Hopefully you're running phpsuexec on the server you're running WHMCS on - without it, you are allowing some incredibly serious future security problems (you might as well post your WHMCS database up for open access on the web somewhere! )

[xTiNcTion]

Hopefully you're running phpsuexec on the server you're running WHMCS on - without it, you are allowing some incredibly serious future security problems (you might as well post your WHMCS database up for open access on the web somewhere! )

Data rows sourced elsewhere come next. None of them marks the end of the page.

(* ===== verification/NvmlUnload.v ===== *)
(** * Unloading: the files of a backend copied to the results directory

    [file::unload] (src/backends/nvram-nvml/file.cpp) copies a persistent file to an output
    file; [nvml_backend::unload] and [mkdir_p] (nvram-nvml.cpp) do so for every file of the name
    space, at the end of the daemon. The host's file system is the class [Results]: what is in
    a regular file, [mkdir], and an [ofstream] that is opened, written and closed. A path means
    the list of its components, so that repeated slashes do not matter. *)
From S2P Require Import Prelude Common RangeLock RangeMutex Mdds FuseBuf Segment NvmlFile NvmlSpec NvmlStore.
From S2P Require Import Errors Namespace NamespaceSpec NamespaceLoad Fuse FuseSpec NvmlFuse.
From Stdlib Require Import Ascii String.
From stdpp Require Import base list numbers option strings gmap sets.
Local Open Scope string_scope.
Local Open Scope Z_scope.
Local Open Scope list_scope.

Module NvmlUnload.
Import Namespace NamespaceSpec NamespaceLoad Fuse FuseSpec.
Import (coercions) NvmlSpec.

(** ** Paths of the host *)

Definition components (p : string) : list string := filter (fun c => c <> "") (split_slashes p).

Lemma split_slashes_cons p : exists h t, split_slashes p = h :: t.
Proof.
  induction p as [| c p (h & t & E)]; [by exists "", [] |]. cbn [split_slashes]. destruct (decide _); [eauto |]. rewrite E. eauto.
Qed.
Lemma components_slash p : components (String slash p) = components p.
Proof. unfold components. cbn [split_slashes]. rewrite decide_True by done. by rewrite filter_cons_False by auto. Qed.
Lemma split_slashes_app a p : split_slashes (a +:+ String slash p) = split_slashes a ++ split_slashes p.
Proof.
  induction a as [| c a IH]; [done |]. change (String c a +:+ String slash p) with (String c (a +:+ String slash p)).
  cbn [split_slashes]. rewrite IH. destruct (decide _); [done |]. by destruct (split_slashes_cons a) as (h & t & ->).
Qed.
Lemma components_join a p : components (a +:+ String slash p) = components a ++ components p.
Proof. unfold components. by rewrite split_slashes_app, filter_app. Qed.
Lemma ends_slash_inv d : ends_slash d = true -> exists a, d = a +:+ "/".
Proof.
  induction d as [| c d IH]; [done |]. destruct d as [| c2 d].
  - intros Hc%bool_decide_eq_true. subst c. by exists "".
  - intros Hd. destruct (IH Hd) as (a & E). exists (String c a). by rewrite E.
Qed.
(** Behind a slash, a path continues one. *)
Lemma components_app d p : ends_slash d = true -> components (d +:+ p) = components d ++ components p.
Proof.
  intros (a & ->)%ends_slash_inv. rewrite <- app_assoc_string. change ("/" +:+ p) with (String slash p).
  rewrite components_join. change (a +:+ "/") with (a +:+ String slash ""). rewrite components_join.
  by rewrite app_nil_r.
Qed.
(** The components of an absolute path are its names. *)
Lemma components_absolute ns : Forall name ns -> components (absolute ns) = ns.
Proof.
  intros Hn. unfold components. rewrite split_slashes_absolute by done. rewrite filter_cons_False by auto.
  induction Hn as [| n ns [Hne _] _ IH]; [done |]. by rewrite filter_cons_True, IH by done.
Qed.
Lemma dkey_absolute d : dkey d -> exists ns, Forall name ns /\ d = absolute ns +:+ "/".
Proof.
  induction 1 as [| d n _ (ns & Hns & ->) Hn]; [by exists [] |]. exists (ns ++ [n]).
  split; [by apply Forall_app; split; [| apply Forall_singleton] |]. rewrite absolute_snoc. by rewrite !app_assoc_string.
Qed.
(** Different files of the name space have different paths on the host. *)
Lemma file_key_components d n : dkey d -> name n -> exists ns, Forall name ns /\ d +:+ n = absolute ns /\ components (d +:+ n) = ns.
Proof.
  intros (ns & Hns & ->)%dkey_absolute Hn. exists (ns ++ [n]).
  assert (HF : Forall name (ns ++ [n])) by (by apply Forall_app; split; [| apply Forall_singleton]).
  assert (E : (absolute ns +:+ "/") +:+ n = absolute (ns ++ [n])) by (by rewrite absolute_snoc, app_assoc_string).
  split; [done |]. split; [done |]. rewrite E. by apply components_absolute.
Qed.
(* ===== verification/Startup.v ===== *)
(** * Starting the daemon: src/backends/backend-base.cpp, src/context.cpp

    [context::initialize] makes a backend for every entry of the settings, checks that there is
    one, and submits a task for every resource that is to be loaded. The constructors of the
    backends are the parameter [construct], which gives no backend when they throw; floating
    point numbers are the class [Doubles]. *)
From S2P Require Import Prelude Errors Parsers Settings Namespace.
From Stdlib Require Import Ascii String.
From stdpp Require Import base list numbers option strings gmap fin_maps.
Local Open Scope string_scope.
Local Open Scope Z_scope.
Local Open Scope list_scope.

Module Startup.
Import Settings.

(** [double]: [std::stod] throws or gives a number, [scale] is the product with an integer,
    [to_int64] rounds; the conversion of a value that does not fit is undefined. *)
Class Doubles := {
  double : Type;
  stod : string -> option double;
  scale : double -> Z -> double;
  to_int64 : double -> option Z }.

Inductive backend_type := UNKNOWN | DRAM | NVRAM_NVML | NVRAM_DEVDAX.
#[export] Instance backend_type_eq_dec : EqDecision backend_type.
Proof. solve_decision. Defined.

(** [backend::name_to_type(name)] *)
Definition name_to_type (name : string) : backend_type :=
  if bool_decide (name = "DRAM") then DRAM
  else if bool_decide (name = "NVRAM-NVML") then NVRAM_NVML
  else if bool_decide (name = "NVRAM-DEVDAX") then NVRAM_DEVDAX
  else UNKNOWN.

(** The units of [parse_size], in the order in which it looks for them. *)
Definition units : list (string * Z) :=
  [("KB", 10 ^ 3); ("KiB", 2 ^ 10); ("MB", 10 ^ 6); ("MiB", 2 ^ 20); ("GB", 10 ^ 9); ("GiB", 2 ^ 30)].
Fixpoint find_unit (us : list (string * Z)) (s : string) : option (nat * Z) :=
  match us with
  | [] => None
  | (u, factor) :: us =>
      match Namespace.find_string u s with Some found => Some (found, factor) | None => find_unit us s end
  end.

Section Startup.
Context `{Doubles}.

(** [backend::parse_size(str)] *)
Definition parse_size (str : string) : Parsers.res Z :=
  let scopy := string_of_list_ascii (filter (fun c => Parsers.isspace c = false) (list_ascii_of_string str)) in
  let number prefix factor :=
    match stod prefix with
    | None => Parsers.Throw (Parsers.InvalidArgument "stod")
    | Some value => match to_int64 (scale value factor) with Some n => Parsers.Ok n | None => Parsers.Undef end
    end in
  match find_unit units scopy with
  | Some (found, factor) => number (String.substring 0 found scopy) factor
  | None =>
      if forallb Parsers.isdigit (list_ascii_of_string scopy) then number scopy 1 else Parsers.Ok (-1)
  end.

(** The backend that is asked for. *)
Inductive backend_spec :=
  | NewDram (capacity : Z)
  | NewNvml (capacity : Z) (daxfs root_dir : string) (segment_size : Z)
  | NewDevdax (capacity : Z) (daxfs root_dir : string) (segment_size : Z).

(** The options [daxfs] and [segment-size] of the two kinds of NVRAM. *)
Definition nvram_options (opts : backend_options) : Parsers.res (string * Z) :=
  match b_extra_options opts !! "daxfs" with
  | None => Parsers.Throw (Parsers.RuntimeError ("Mandatory option 'daxfs' missing in definition of backend '" +:+ b_id opts +:+ "'"))
  | Some daxfs =>
      match b_extra_options opts !! "segment-size" with
      | None => Parsers.Ok (daxfs, -1)
      | Some str =>
          match parse_size str with
          | Parsers.Ok ssize => Parsers.Ok (daxfs, ssize)
          | Parsers.Throw _ =>
              Parsers.Throw (Parsers.RuntimeError ("Invalid argument in option 'segment-size' of backend '" +:+ b_id opts +:+ "'"))
          | Parsers.Undef => Parsers.Undef
          end
      end
  end.

(** [backend::create_from_options(opts)], up to the call of the constructor; [None] is the null
    pointer. *)
Definition create_from_options (opts : backend_options) : Parsers.res (option backend_spec) :=
  match name_to_type (b_type opts) with
  | DRAM => Parsers.Ok (Some (NewDram (b_capacity opts)))
  | NVRAM_NVML =>
      Parsers.bind (nvram_options opts) (fun '(daxfs, ssize) => Parsers.Ok (Some (NewNvml (b_capacity opts) daxfs (b_root_dir opts) ssize)))
  | NVRAM_DEVDAX =>
      Parsers.bind (nvram_options opts) (fun '(daxfs, ssize) => Parsers.Ok (Some (NewDevdax (b_capacity opts) daxfs (b_root_dir opts) ssize)))
  | UNKNOWN => Parsers.Ok None
  end.

Context {Bk : Type} (construct : backend_spec -> option Bk).

(** What starting ends with. *)
Inductive started (X : Type) := Started (x : X) | Exception | Crash.
#[local] Arguments Started {X}.
#[local] Arguments Exception {X}.
#[local] Arguments Crash {X}.

(** The body of the loop over the backends: exceptions are logged; the name of the backend is
    printed, through a pointer that may be null. *)
Definition setup_backend (id : string) (opts : backend_options) (m_backends : gmap string Bk) : started (gmap string Bk) :=
  match create_from_options opts with
  | Parsers.Ok (Some spec) =>
      match construct spec with
      | None => Started m_backends
      | Some b => Started (match m_backends !! id with Some _ => m_backends | None => <[id := b]> m_backends end)
      end
  | Parsers.Ok None => Crash
  | Parsers.Throw _ => Started m_backends
  | Parsers.Undef => Crash
  end.
Fixpoint setup_backends (l : list (string * backend_options)) (m_backends : gmap string Bk) : started (gmap string Bk) :=
  match l with
  | [] => Started m_backends
  | (id, opts) :: l =>
      match setup_backend id opts m_backends with
      | Started m_backends => setup_backends l m_backends
      | Exception => Exception
      | Crash => Crash
      end
  end.

(** A task that loads a resource. *)
Record load_task := LoadTask { t_target : string; t_path : string; t_type : Namespace.entry_type }.
Fixpoint import_resources (rs : list (gmap string string)) (m_backends : gmap string Bk) : started (list load_task) :=
  match rs with
  | [] => Started []
  | kv :: rs =>
      match kv !! "path", kv !! "backend", kv !! "flags" with
      | Some pathname, Some target, Some flag =>
          match import_resources rs m_backends with
          | Started ts =>
              Started (match m_backends !! target with
                       | None => ts
                       | Some _ =>
                           LoadTask target pathname (if bool_decide (flag = "temporary") then Namespace.temporary else Namespace.persistent) :: ts
                       end)
          | r => r
          end
      | _, _, _ => Exception
      end
  end.

(** [context::initialize()] up to the start of the listener: the backends and the tasks it
    submits; [results] are the codes of the tasks. *)
Definition initialize (s : settings) (results : list load_task -> list Errors.error_code)
    : started (gmap string Bk * list load_task) :=
  match setup_backends (map_to_list (m_backend_opts s)) ∅ with
  | Started m_backends =>
      if bool_decide (m_backends = ∅) then Exception
      else
        match import_resources (m_resources s) m_backends with
        | Started tasks =>
            if forallb (fun rv => match rv with Errors.success => true | _ => false end) (results tasks)
            then Started (m_backends, tasks) else Exception
        | Exception => Exception
        | Crash => Crash
        end
  | Exception => Exception
  | Crash => Crash
  end.

(** ** What starting does *)

(** The entry stops the daemon: its type is not known, or its segment size is out of range. *)
Definition fatal (opts : backend_options) : bool :=
  match create_from_options opts with Parsers.Ok None | Parsers.Undef => true | _ => false end.
(** The backend an entry stands for, if it can be made. *)
Definition backend_of_entry (opts : backend_options) : option Bk :=
  match create_from_options opts with Parsers.Ok (Some spec) => construct spec | _ => None end.
(** The task for a resource, and that it has its three options. *)
Definition complete (kv : gmap string string) : bool :=
  bool_decide (is_Some (kv !! "path")) && bool_decide (is_Some (kv !! "backend")) && bool_decide (is_Some (kv !! "flags")).
Definition task_of (m_backends : gmap string Bk) (kv : gmap string string) : option load_task :=
  pathname ← kv !! "path"; target ← kv !! "backend"; flag ← kv !! "flags"; _ ← m_backends !! target;
  Some (LoadTask target pathname (if bool_decide (flag = "temporary") then Namespace.temporary else Namespace.persistent)).
Definition succeeded (rv : Errors.error_code) : bool := match rv with Errors.success => true | _ => false end.

Lemma setup_backends_fatal l m : existsb (fun x => fatal x.2) l = true -> setup_backends l m = Crash.
Proof.
  revert m. induction l as [| [id o] l IH]; intros m; [done |]. cbn. unfold setup_backend, fatal at 1.
  destruct (create_from_options o) as [[spec |] | |]; cbn; try done; intros Hf; [destruct (construct spec) |]; by apply IH.
Qed.
Lemma setup_backends_ok l : forall m, existsb (fun x => fatal x.2) l = false -> NoDup l.*1 -> (forall id, id ∈ l.*1 -> m !! id = None) ->
  exists m', setup_backends l m = Started m' /\
    forall id, m' !! id = match (list_to_map l : gmap string backend_options) !! id with Some o => backend_of_entry o | None => m !! id end.
Proof.
  induction l as [| [id o] l IH]; intros m Hf Hnd Hm; [by exists m |].
  cbn in Hf. apply orb_false_elim in Hf as [Ho Hf]. apply NoDup_cons in Hnd as [Hid Hnd].
  assert (Hidm : m !! id = None) by (apply Hm, list_elem_of_here).
  assert (HE : exists m1, setup_backend id o m = Started m1 /\ m1 !! id = backend_of_entry o /\ forall i, i <> id -> m1 !! i = m !! i).
  { unfold setup_backend, backend_of_entry. unfold fatal in Ho. cbn in Ho. destruct (create_from_options o) as [[spec |] | |]; try done; [| by exists m].
    destruct (construct spec) as [b |]; [| by exists m]. rewrite Hidm. eexists. split; [reflexivity |].
    split; [by rewrite lookup_insert_eq |]. intros i Hi. by rewrite lookup_insert_ne. }
  destruct HE as (m1 & E & Hm1 & Hrest). cbn [setup_backends]. rewrite E.
  destruct (IH m1 Hf Hnd) as (m' & E' & Hm').
  { intros i Hi. rewrite Hrest by (by intros ->). by apply Hm, list_elem_of_further. }
  exists m'. split; [done |]. intros i. rewrite Hm'. cbn. destruct (decide (i = id)) as [-> | Hne].
  - rewrite lookup_insert_eq. by rewrite not_elem_of_list_to_map_1.
  - rewrite lookup_insert_ne by done. destruct (list_to_map l !! i); [done | by apply Hrest].
Qed.

Lemma setup_backends_exact (opts : gmap string backend_options) :
  setup_backends (map_to_list opts) ∅
  = if existsb (fun x => fatal x.2) (map_to_list opts) then Crash else Started (omap backend_of_entry opts).
Proof.
  destruct (existsb _ _) eqn:Hf; [by apply setup_backends_fatal |].
  destruct (setup_backends_ok (map_to_list opts) ∅ Hf (NoDup_fst_map_to_list opts)) as (m' & -> & Hm); [done |].
  f_equal. apply map_eq. intros id. rewrite Hm, list_to_map_to_list, lookup_omap. by destruct (opts !! id).
Qed.

Lemma import_resources_exact rs m :
  import_resources rs m = if forallb complete rs then Started (omap (task_of m) rs) else Exception.
Proof.
  induction rs as [| kv rs IH]; [done |]. cbn [import_resources forallb]. unfold complete at 1. cbn [omap list_omap]. rewrite IH.
  unfold task_of at 2. destruct (kv !! "path"), (kv !! "backend") as [target |], (kv !! "flags"); cbn; try done.
  destruct (forallb complete rs); [| done]. by destruct (m !! target).
Qed.

(** The start of the daemon: it crashes when an entry is fatal; otherwise the backends are
    those of the entries whose options are valid and whose constructor returns, each under its
    id; without any, or when a resource lacks an option or one of the loads fails, an exception
    ends the start; and the loads are those of the resources whose backend is there, in the
    order of the settings, persistent unless they are marked as temporary. *)
Theorem initialize_exact (s : settings) (results : list load_task -> list Errors.error_code) :
  initialize s results =
    let backends := omap backend_of_entry (m_backend_opts s) in
    let tasks := omap (task_of backends) (m_resources s) in
    if existsb (fun x => fatal x.2) (map_to_list (m_backend_opts s)) then Crash
    else if bool_decide (backends = ∅) then Exception
    else if forallb complete (m_resources s) && forallb succeeded (results tasks) then Started (backends, tasks)
    else Exception.
Proof.
  unfold initialize. rewrite setup_backends_exact. cbn zeta. destruct (existsb _ _); [done |].
  destruct (bool_decide _); [done |]. rewrite import_resources_exact. by destruct (forallb complete (m_resources s)).
Qed.

End Startup.
Arguments Started {X}.
Arguments Exception {X}.
Arguments Crash {X}.
End Startup.
Definition cfg : Settings.settings :=
  Settings.Build "echofs" false false "/data/" "/mnt/" "out/" "none" "none" 1 (128 * 1024) "/tmp/sock"
    {["nvml://" := Settings.BackendOptions "nvml://" "NVRAM-NVML" 12000000 "/data/" "/mnt/" "out/" {["daxfs" := "/tmp"]}]} [] 0 [].
Definition make_nvml (b : Startup.backend_spec) : option cnvml := Some (fs_backend NvmlFuse.fs0).
Definition no_imports (ts : list Startup.load_task) (m : gmap string cnvml) (e : Segment.env mach) : list Errors.error_code * (gmap string cnvml * Segment.env mach) :=
  ([], (m, e)).
Definition always (_ : string * string) : bool := true.
Definition files_of (b : cnvml) : list (string * positive) := map_to_list (m_files b).
Definition ready : context cnvml unit nat :=
  Context cfg (Some (Listener.run (Listener.listener_new (Api.initial tt)))) {["nvml://" := fs_backend NvmlFuse.fs0]} (ThreadPool.pool_new 2) false.
Definition ready_env : Segment.env mach := (sock_bind (fs_data NvmlFuse.fs0) "/tmp/sock").2.
Definition with_y : context cnvml unit nat := set_backends (<["nvml://" := fs_backend Lifecycle.imported]> (m_backends ready)) ready.

Lemma ready_init : efsng_init make_nvml no_imports always 2 tt None cfg (fs_data NvmlFuse.fs0) = Initialized ready ready_env.
Proof.
  unfold efsng_init, context_initialize. cbn [default m_user_args m_backends context_new negb always]. rewrite Startup.setup_backends_exact.
  replace (existsb _ _) with false by (by vm_compute).
  assert (E : omap (Startup.backend_of_entry make_nvml) (Settings.m_backend_opts cfg) = {["nvml://" := fs_backend NvmlFuse.fs0]}).
  { unfold cfg. cbn [Settings.m_backend_opts]. by rewrite <- insert_empty, (omap_insert_Some _ _ _ _ (fs_backend NvmlFuse.fs0)), omap_empty, insert_empty. }
  rewrite E, bool_decide_false by apply insert_non_empty. done.
Qed.
Lemma ready_serves : rtc (serving Api.demo_has Api.demo_op Api.demo_op false Api.demo_mem) (ready, ready_env) (with_y, fs_data Lifecycle.imported).
Proof. apply rtc_once. apply serving_backend with (fs_backend NvmlFuse.fs0). apply lookup_insert_eq. Qed.
Lemma first_of_one {X} (k : string) (b : X) : first_backend {[k := b]} = Some (k, b).
Proof. unfold first_backend. by rewrite map_to_list_singleton. Qed.
Lemma with_y_first : first_backend (m_backends with_y) = Some ("nvml://", fs_backend Lifecycle.imported).
Proof. unfold with_y. cbn [m_backends set_backends ready]. rewrite insert_singleton_eq. apply first_of_one. Qed.

Abbreviation demo_unload := (nvml_unload 27 files_of).
Lemma daemon_stops_witness : sock_exists ready_env "/tmp/sock" = true /\
  exists x, rtc (advances demo_unload) (T_unload, with_y, fs_data Lifecycle.imported) x /\ ended x /\
    forall c' w', x = (T_done, c', w') -> torn_down "/tmp/sock" c' w'.
Proof.
  destruct (daemon_stops make_nvml no_imports demo_unload always 2 tt Api.demo_has Api.demo_op Api.demo_op false Api.demo_mem
    cfg (fs_data NvmlFuse.fs0) ready_env (fs_data Lifecycle.imported) ready with_y (fun _ _ _ => eq_refl) ready_init ready_serves)
    as (Hs & _ & start & [= <-] & Hall). split; [exact Hs |].
  destruct (proj1 (Hall _ _ _ (rtc_refl _ _))) as (x & Hx & He). exists x. split; [exact Hx |]. split; [exact He |].
  intros c' w' ->. refine (proj2 (Hall T_done c' w' _)).
  apply (advances_tearings demo_unload Api.demo_has Api.demo_op Api.demo_op false Api.demo_mem) in Hx.
  clear -Hx. induction Hx as [| x y z Hxy _ IH]; [apply rtc_refl |]. eapply rtc_l; [left; exact Hxy | exact IH].
Defined.

Lemma imported_files : map_to_list (m_files (fs_backend Lifecycle.imported)) = [("/a/y", 1%positive)].
Proof. by vm_compute. Qed.
Lemma imported_host : Segment.k_host (Segment.e_world (fs_data Lifecycle.imported)) = ∅.
Proof. by vm_compute. Qed.
Definition saved_at (i : positive) : option (option (list Z)) :=
  (fun o : NvmlFuse.cobj => copy_of (NvmlFuse.o_file o) (fs_data Lifecycle.imported)) <$> b_heap (fs_backend Lifecycle.imported) !! i.
Lemma imported_saved : saved_at 1%positive = Some (Some [7; 8; 9]).
Proof. by vm_compute. Qed.
Lemma machine_removes_only : removes_only (W := mach) "/tmp/sock".
Proof. intros w q. split; [done |]. intros Hq. cbn. by rewrite lookup_delete_ne. Qed.

Lemma daemon_saves_witness : exists c' e, rtc (advances demo_unload) (T_unload, with_y, fs_data Lifecycle.imported) (T_done, c', e) /\
  sock_exists e "/tmp/sock" = false /\ out_file (Segment.e_world e) ["out"; "a"; "y"] = Some [7; 8; 9].
Proof.
  destruct (proj1 (fmap_Some _ _ _) imported_saved) as (o & Ho & Hv).
  destruct (daemon_saves (W := mach) (SL := Segment.nvml_laws) 27 ltac:(lia) 0 0 true NvmlSpec.can_alloc NvmlFuse.subdir_of NvmlFuse.vec_size NvmlFuse.vec_size_ok
    files_of (fun _ => reflexivity _) make_nvml no_imports always 2 tt Api.demo_has Api.demo_op Api.demo_op false Api.demo_mem
    cfg (fs_data NvmlFuse.fs0) ready_env ready with_y NvmlFuse.fs0 Lifecycle.imported "nvml://"
    NvmlSpec.machine_reliable (fun _ _ _ => eq_refl) ready_init ready_serves eq_refl with_y_first NvmlFuse.fs0_mounted I Lifecycle.imported_lives eq_refl)
    as (start & [= <-] & (c' & e & Hadv) & Hall).
  - intros key i Hk. apply elem_of_map_to_list in Hk. rewrite imported_files in Hk.
    apply elem_of_cons in Hk as [[= -> ->] | []%not_elem_of_nil]. by vm_compute.
  - apply (empty_host _ "out/" (files_of (fs_backend Lifecycle.imported)).*1 imported_host).
  - apply (empty_host _ "out/" (files_of (fs_backend Lifecycle.imported)).*1 imported_host).
  - apply machine_removes_only.
  - exists c', e. split; [exact Hadv |].
    destruct (Hall c' e) as [Htd Hcp].
    { by apply advances_tearings. }
    split; [exact (td_socket _ _ _ Htd) |].
    refine (eq_trans (Hcp "/a/y" 1%positive o _ Ho _) _); [by vm_compute | by vm_compute |].
    unfold copy_of in Hv. by destruct (NvmlFile.m_type _).
Defined.

End Daemon.
(** * OpenShift MCP server: the tool dispatcher and its handlers

    A shallow embedding of [src/index.js] (class [OpenShiftMCPServer]): the
    request handler that dispatches a tool call, [validateToolArguments],
    [sanitizeErrorMessage], [parseResourceValue], the handlers
    [checkClusterHealth], [checkKubeletStatus], [createDeployment] and
    [runKubeBurner], and the restart check of [detectResourceIssues]; then
    the argument parsers of the stress job ([parseDuration],
    [parseMemorySize], [getStressTestArgs]), the journal analysis
    ([parseJournalctlLogs] and its helpers), [checkNodeConditions],
    [analyzePodDisruptions] and [formatAge]; followed by the properties
    proved of them.

    Conventions of the model.
    - A JavaScript string is a [string]; each [ascii] stands for one UTF-16
      code unit below 256.
    - A number that travels in a request or in a JSON payload is a whole
      number ([Z]): on integers below 2^53 the comparisons, the products by 5
      and 10 and the decimal printing the code performs are exact in
      binary64. A JSON number with a fraction is not represented, so what is
      proved of a numeric argument is proved of its whole values.
      Quantities the code computes as fractions (health percentages, parsed
      resource values) are binary64 floats ([float]).
    - The outside world (cluster API, child processes, clock, environment) is
      a record of reply functions over the history of interactions; a handler
      is a function from a history to an outcome and an extended history.
    - An exception is an [Error] object: every [throw] of the server raises
      one, and so do the runtime, the API client and [child_process].
    - Diagnostics written with [console.error] / [console.warn] do not reach
      the protocol and are left out. *)

From Stdlib Require Import ZArith NArith List String Ascii Bool Lia.
From Stdlib Require Import DecimalString DecimalPos Floats Uint63.
From Stdlib Require Import Permutation Sorted.
Import ListNotations.
Open Scope string_scope.
Set Warnings "-register-all".
(** ** src/lib/workers/worker-types.ts *)

Record RetryPolicy := mkPolicy {
  maxRetries : Z;
  backoffMs : Z;
  backoffMultiplier : Z
}.

Definition DEFAULT_RETRY_POLICY : RetryPolicy :=
  {| maxRetries := 0; backoffMs := 1000; backoffMultiplier := 2 |}.

Record WorkerJob := mkJob {
  job_id : string;
  job_executionId : string;
  job_stepId : string;
  job_node : WorkflowNode;
  job_input : option Js.value;
  job_previousResults : list (string * Js.value);
  job_attempt : Z;
  job_maxRetries : Z;
  job_createdAt : Z
}.

Inductive ResultStatus := RCompleted | RFailed.

Global Instance ResultStatus_eq_dec : EqDecision ResultStatus.
Proof. solve_decision. Defined.

Record WorkerResult := mkResult {
  res_jobId : string;
  res_stepId : string;
  res_executionId : string;
  res_status : ResultStatus;
  res_result : option (list (string * Js.value));
  res_error : option string;
  res_durationMs : Z;
  res_retryable : option bool
}.

(** What [handler.execute(job)] settles to: a result, or a rejection with
    the error's message. *)
Inductive HandlerOutcome :=
  | Returns (r : WorkerResult)
  | Rejects (message : string).

Definition ActionHandler := WorkerJob → HandlerOutcome.

(** The handler registry: [registry.get(nodeType)]. *)
Definition HandlerRegistry := NodeType → option ActionHandler.

(** ** Database rows *)

Record WorkflowRow := mkWorkflowRow {
  wf_id : string;
  wf_name : string;
  wf_definitionJson : WorkflowDefinition;
  wf_status : WorkflowStatus
}.

Record ExecutionRow := mkExecutionRow {
  ex_id : string;
  ex_workflowId : string;
  ex_status : ExecutionStatus;
  ex_input : option Js.value;
  ex_output : option Js.value;
  ex_userId : option string;
  ex_startedAt : option Z;
  ex_completedAt : option Z
}.

Record StepRow := mkStepRow {
  st_id : string;
  st_executionId : string;
  st_nodeId : string;
  st_nodeLabel : string;
  st_nodeType : NodeType;
  st_status : StepStatus;
  st_attempts : Z;
  st_result : option Js.value;
  st_error : option string;
  st_startedAt : option Z;
  st_completedAt : option Z
}.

are you talking about some specific issue you found? or it's just the risks any webserver have when running withou phpsuexec?

[brianoz]

It's **not** a bug, problem or weakness in WHMCS, just to emphasize that.

 

It's a generic problem with insecurity of PHP files - they're all readable to all users on the server if you don't run under PHPsuxec, simple as that. Guess what those files contain - will leave the rest to your imagination! Any package with database files running on a non-PHPsuexec server would be vulnerable like this. Granted, you need a local account, of course, but subverting an insecure script somewhere else on the server would give the varmints the same access as having a local account.

 

It's important to understand this weakness takes on a whole new level of importance when it's a sensitive billing database - containing user passwords, WHM passwords (although encrypted), and cc info. I suspect all this is encrypted in WHMCS and so is probably safer than nothing, but I like to see several strong barriers between the public and information this sensitive.